- **About this exercise**: Return each line in the records below that includes "when".

===============

(** [s.split(sep)] for a separator of one character. *)
Fixpoint split_on (sep : ascii) (s : string) : list string :=
  match s with
  | EmptyString => [EmptyString]
  | String c s' =>
      if Ascii.eqb c sep then EmptyString :: split_on sep s'
      else match split_on sep s' with
           | piece :: rest => String c piece :: rest
           | [] => [String c EmptyString]
           end
  end.

(** The characters [int] strips from both ends of its argument. *)
Definition is_int_space (c : ascii) : bool :=
  (in_range 9 13 c || N.eqb (code c) 32
   || N.eqb (code c) 133 || N.eqb (code c) 160)%bool.

Fixpoint lstrip_int (s : string) : string :=
  match s with
  | String c s' => if is_int_space c then lstrip_int s' else s
  | EmptyString => EmptyString
  end.

Fixpoint all_int_space (s : string) : bool :=
  match s with
  | EmptyString => true
  | String c s' => (is_int_space c && all_int_space s')%bool
  end.

Fixpoint rstrip_int (s : string) : string :=
  match s with
  | EmptyString => EmptyString
  | String c s' =>
      if all_int_space s then EmptyString else String c (rstrip_int s')
  end.

Definition digit_value (c : ascii) : Z := Z.of_N (code c) - 48.

(** Decimal digits, with single underscores between digits only: the
    value read and the number of digits.  [after_digit] tells that the
    previous character was a digit. *)
Fixpoint read_digits (value : Z) (count : nat) (after_digit : bool) (s : string)
  : option (Z * nat) :=
  match s with
  | EmptyString => if after_digit then Some (value, count) else None
  | String c s' =>
      if is_digit c then
        read_digits (value * 10 + digit_value c)%Z (S count) true s'
      else if (Ascii.eqb c "_" && after_digit)%bool then
        read_digits value count false s'
      else None
  end.

(** [int(s)] for a string; [None] stands for [ValueError].
    [max_str_digits] is the interpreter's limit on the number of digits
    ([sys.get_int_max_str_digits()], 4300 by default, 0 for no limit). *)
Definition py_int (max_str_digits : nat) (s : string) : option Z :=
  let s := rstrip_int (lstrip_int s) in
  let '(negative, digits) :=
    match s with
    | String "-" s' => (true, s')
    | String "+" s' => (false, s')
    | _ => (false, s)
    end in
  match read_digits 0 0 false digits with
  | Some (value, count) =>
      if (negb (max_str_digits =? 0)%nat && (max_str_digits <? count)%nat)%bool
      then None
      else Some (if negative then (- value)%Z else value)
  | None => None
  end.

(** The last character of [s], or [prev] when [s] is empty. *)
Fixpoint last_or (prev : option ascii) (s : string) : option ascii :=
  match s with
  | EmptyString => prev
  | String c s' => last_or (Some c) s'
  end.

Definition last_char (s : string) : option ascii := last_or None s.

(** [str(n)] for an integer. *)
Definition str_Z (n : Z) : string := NilZero.string_of_int (Z.to_int n).

End PyMore.

(** [config.py] *)
Module Config.

(** The set [ALLOWED_EXTENSIONS], in some order of iteration. *)
Definition ALLOWED_EXTENSIONS : list string :=
  ["txt"; "pdf"; "doc"; "docx"; "ppt"; "pptx"].

Definition MAX_QUESTIONS : Z := 20.

End Config.

(** [utils/validation.py] *)
Module Validation.
Import PyStr PyMore.

Definition validate_num_questions
    (max_str_digits : nat) (num_questions_str : string) (min_val max_val : Z)
  : option Z * option string :=
  match py_int max_str_digits num_questions_str with
  | Some num_questions =>
      if ((num_questions <? min_val)%Z || (max_val <? num_questions)%Z)%bool
      then (None,
            Some ("Number of questions must be between " ++ str_Z min_val
                    ++ " and " ++ str_Z max_val)%string)
      else (Some num_questions, None)
  | None => (None, Some "Invalid number of questions")
  end.

(** [uploaded_file] is [None] or an upload, given by its [filename]. *)
Definition validate_file_and_params
    (max_str_digits : nat) (uploaded_file : option string)
    (num_questions_str : string) (max_questions : Z)
    (allowed_extensions : list string) : exc (option string) :=
  match uploaded_file with
  | None => Ok (Some "No file selected.")
  | Some filename =>
      if String.eqb filename "" then Ok (Some "No file selected.")
      else if negb (has_char "." filename)
      then Ok (Some "Invalid file: missing file extension.")
      else
        part <- index (rsplit1 "." filename) 1 ;;
        let file_ext := lower part in
        if negb (mem file_ext allowed_extensions) then
          let error_msg :=
            ("Invalid file type (" ++ file_ext ++ "). Allowed types are: "
               ++ Blooms.join ", " allowed_extensions)%string in
          Ok (Some error_msg)
        else
          let '(_, error) :=
            validate_num_questions max_str_digits num_questions_str 1
              max_questions in
          match error with
          | Some e => Ok (Some e)
          | None => Ok None
          end
  end.

End Validation.

(** [utils/file_utils.py] *)
Module FileUtils.
Import PyStr PyMore.

(** [allowed_file]; the [and] does not evaluate its right side when the
    left one is false. *)
Definition allowed_file (filename : string) : exc bool :=
  if has_char "." filename then
    part <- index (rsplit1 "." filename) 1 ;;
    Ok (mem (lower part) Config.ALLOWED_EXTENSIONS)
  else Ok false.

(** What [fitz] gives for a path: the text of each page, or one of the
    two kinds of exception the function tells apart. *)
Inductive fitz_result : Type :=
| Pages (texts : list string)
| FileNotFound
| Failure (msg : string).

(** [extract_text_from_pdf]: the cleaned text and the error. *)
Definition extract_text_from_pdf
    (fitz_open : string -> fitz_result) (pdf_path : string)
  : option string * option string :=
  match fitz_open pdf_path with
  | Pages texts =>
      let text_content := fold_left String.append texts "" in
      let cleaned_text := strip (Regex.sub_spaces false text_content) in
      let lines := split_on Regex.newline cleaned_text in
      let cleaned_lines :=
        filter (fun line => (50 <? String.length line)%nat) lines in
      let cleaned_text := Blooms.join " " cleaned_lines in
      (Some cleaned_text, None)
  | FileNotFound =>
      (None, Some ("PDF file not found at: " ++ pdf_path)%string)
  | Failure msg =>
      (None, Some ("Error during PDF text extraction: " ++ msg)%string)
  end.

(** [save_uploaded_file].  [file] is [None] or an upload given by its
    filename, true when the filename is not empty; [save] is
    [os.makedirs] followed by [file.save]. *)
Definition save_uploaded_file
    (secure_filename : string -> string) (upload_path : string -> string)
    (save : string -> exc unit) (file : option string)
  : exc (option string * option string * option string) :=
  match file with
  | Some name =>
      if negb (String.eqb name "") then
        allowed <- allowed_file name ;;
        if allowed then
          let filename := secure_filename name in
          let file_path := upload_path filename in
          _ <- save file_path ;;
          Ok (Some file_path, Some filename, None)
        else Ok (None, None, Some "Invalid file format")
      else Ok (None, None, Some "Invalid file format")
  | None => Ok (None, None, Some "Invalid file format")
  end.

End FileUtils.

(** [extract_text_from_file] and [check_blooms_level] of
    [app/routes_vialli.py] *)
Module Routes.
Import PyStr PyMore.

(** The loop over [pdf.pages]: [pages] gives, for each page, what
    [page.extract_text()] returns or raises; [i] is the index of the
    first page of [pages]. *)
Fixpoint read_pages (i : nat) (pages : list (exc pyval)) (text : string)
  : exc string :=
  match pages with
  | [] => Ok text
  | page :: rest =>
      page_text <- page ;;
      let text :=
        match page_text with
        | PyStr t => if truthy page_text then (text ++ t ++ String Regex.newline "")%string else text
        | PyNone => text
        end in
      if (10 <=? i)%nat then Ok text else read_pages (S i) rest text
  end.

(** The body of the [try] block: the text read, or [None] for the
    [return None] of an unsupported extension. *)
Definition extract_body
    (pdf_open : string -> exc (list (exc pyval)))
    (read_text : string -> exc string)
    (file_path ext : string) : exc (option string) :=
  let text := "" in
  if String.eqb ext "pdf" then
    pages <- pdf_open file_path ;;
    text <- read_pages 0 pages text ;;
    Ok (Some text)
  else if String.eqb ext "docx" then
    (* [docx.Document]: the module never imports [docx] *)
    Raise "name 'docx' is not defined"
  else if String.eqb ext "txt" then
    text <- read_text file_path ;;
    Ok (Some text)
  else Ok None.

(** [extract_text_from_file].  [pdf_open] is [pdfplumber.open] with the
    [pages] of the document, [read_text] is [open(...).read()]. *)
Definition extract_text_from_file
    (pdf_open : string -> exc (list (exc pyval)))
    (read_text : string -> exc string)
    (file_path : string) : exc pyval :=
  part <- index (rsplit1 "." file_path) 1 ;;
  let ext := lower part in
  match extract_body pdf_open read_text file_path ext with
  | Raise _ => Ok PyNone
  | Ok None => Ok PyNone
  | Ok (Some text) =>
      Ok (if negb (String.eqb (strip text) "") then PyStr text else PyNone)
  end.

(** The request of [check_blooms_level]: the filename of the upload
    [request.files['file']] when the request has one, and the two fields
    of the form when they are present. *)
Record request : Type := {
  file : option string;
  form_question : option string;
  form_blooms_level : option string
}.

(** What the route answers: a redirection to the checker page with a
    flashed message, or the result page. *)
Inductive response : Type :=
| Redirect (flashed : string)
| Render (question selected_level : string) (analysis : ClassificationResult)
         (filename : string).

(** The dict [blooms_mapping], as [blooms_mapping.get(code, code)]. *)
Definition blooms_mapping : list (string * string) :=
  [("remember", "Remembering"); ("understand", "Understanding");
   ("apply", "Applying"); ("analyze", "Analyzing");
   ("evaluate", "Evaluating"); ("create", "Creating")].

Fixpoint get_default (d : list (string * string)) (key default : string)
  : string :=
  match d with
  | [] => default
  | (k, v) :: d' => if String.eqb key k then v else get_default d' key default
  end.

(** [request.form.get(field, '')] *)
Definition form_get (field : option string) : string :=
  match field with
  | Some v => v
  | None => ""
  end.

(** [check_blooms_level].  [secure_filename] is werkzeug's, [upload_path]
    is [os.path.join(Config.UPLOAD_FOLDER, .)], [save] is [os.makedirs]
    followed by [file.save]; an exception that leaves the function is a
    [Raise]. *)
Definition check_blooms_level
    (secure_filename : string -> string) (upload_path : string -> string)
    (save : string -> exc unit)
    (pdf_open : string -> exc (list (exc pyval)))
    (read_text : string -> exc string)
    (req : request) : exc response :=
  match file req with
  | None => Ok (Redirect "No file part in the request")
  | Some name =>
      if String.eqb name "" then Ok (Redirect "No file selected")
      else
        allowed <- FileUtils.allowed_file name ;;
        if allowed then
          let filename := secure_filename name in
          let file_path := upload_path filename in
          _ <- save file_path ;;
          document_text <- extract_text_from_file pdf_open read_text file_path ;;
          if negb (truthy document_text) then
            Ok (Redirect "Could not extract text from the uploaded file")
          else
            let question_text := strip (form_get (form_question req)) in
            let blooms_level := strip (form_get (form_blooms_level req)) in
            if String.eqb question_text "" then
              Ok (Redirect "Please provide a question to analyze")
            else if String.eqb blooms_level "" then
              Ok (Redirect "Please select a Bloom's Taxonomy level")
            else
              let selected_blooms_name :=
                get_default blooms_mapping blooms_level blooms_level in
              let analysis_result :=
                Blooms.analyze_question_blooms_level document_text
                  (PyStr question_text) selected_blooms_name in
              Ok (Render question_text selected_blooms_name analysis_result
                    filename)
        else
          Ok (Redirect
                "Invalid file format. Please upload PDF, TXT, or DOCX files.")
  end.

===============

- **Answer section**:
(** The last character of [s], or [prev] when [s] is empty. *)
(** [allowed_file]; the [and] does not evaluate its right side when the
    filename, true when the filename is not empty; [save] is
    [request.files['file']] when the request has one, and the two fields
    of the form when they are present. *)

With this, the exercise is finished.